LOS ANGELES -- In the first major change to cigarette packaging in a quarter-century, the Food and Drug Administration said Wednesday it will require graphic warning labels that cover half a package's front and rear and the top 20 percent of all cigarette ads.
The labels will feature either drawings or photos illustrating graphically the dangers associated with smoking and will be accompanied by text stating that smoking is addictive or that it kills. The pictures feature such things as a diseased lung, a corpse and a man smoking a cigarette through a tracheotomy tube. They are not quite as grim as some used in other countries, but regulators hope they will be sufficiently frightening to keep young people from beginning to smoke and to strengthen the will of those who are attempting to quit.
"We want to make sure every person who picks up a pack of cigarettes knows exactly what the risk is they are taking," Health and Human Services Secretary Kathleen Sebelius said at a news conference.

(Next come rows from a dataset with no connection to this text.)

Lemma element_spec a us (i : nat) u (m : memory (object double)) :
  objects m !! a = Some (User_array us) → us !! i = Some u →
  element (Some a) (Z.of_nat i) m = Returns (u, m).
Proof.
  intros Ha Hi. unfold element, prog_bind, load. rewrite Ha.
  assert (E : (0 <=? Z.of_nat i) = true) by (apply Z.leb_le; lia).
  rewrite E.
  by rewrite Nat2Z.id, Hi.
Qed.

Lemma assign_element_spec a us (i : nat) u f (m : memory (object double)) :
  objects m !! a = Some (User_array us) → us !! i = Some u →
  assign_element (Some a) (Z.of_nat i) f m
  = Returns (tt, {| objects := <[a := User_array (<[i := f u]> us)]> (objects m);
                    requests := requests m |}).
Proof.
  intros Ha Hi. unfold assign_element. unfold prog_bind at 1.
  rewrite (element_spec a us i u) by done.
  unfold prog_bind, load, store. rewrite Ha, Ha. by rewrite Nat2Z.id.
Qed.

Lemma sample_spec samples (i : nat) s (m : memory (object double)) :
  samples !! i = Some s →
  sample samples (Z.of_nat i) m = Returns (Some s, m).
Proof.
  intros Hs. unfold sample.
  assert (E : (0 <=? Z.of_nat i) = true) by (apply Z.leb_le; lia).
  rewrite E.
  by rewrite Nat2Z.id, Hs.
Qed.

Lemma strdup_users_spec (s : string) (m : memory (object double)) :
  ∃ p m',
    strdup alloc CharArray (Some s) m = Returns (p, m') ∧
    requests m' = S (requests m) ∧
    (∀ a, p = Some a → objects m !! a = None) ∧
    objects m' = with_object p (CharArray s) (objects m).
Proof.
  destruct (allocate_spec alloc Halloc (CharArray s) m)
    as (p & m' & H & Hr & Hp & Ho).
  exists p, m'. simpl. split; [done |]. split; [done |].
  destruct p as [a|]; simpl.
  - destruct Ho as [Hf ->]. split; [| done]. by intros ? [= <-].
  - by split.
Qed.

Lemma lookup_with_object p (o : object double) objs b :
  with_object p o objs !! b
  = if decide (p = Some b) then Some o else objs !! b.
Proof.
  destruct p as [c|]; simpl.
  - rewrite lookup_insert. repeat case_decide; congruence.
  - by destruct (decide (None = Some b)).
Qed.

Current regulations require only a written warning on the edge of the cigarette pack and a similar small warning at the bottom of ads.
"These are great. I am pleasantly shocked that HHS is doing this," said Stanton A. Glantz, a tobacco control expert at the University of California-San Francisco, echoing the response of most observers. "There is no question but that strong graphic warning labels work" and that, in particular, they influence kids, he said.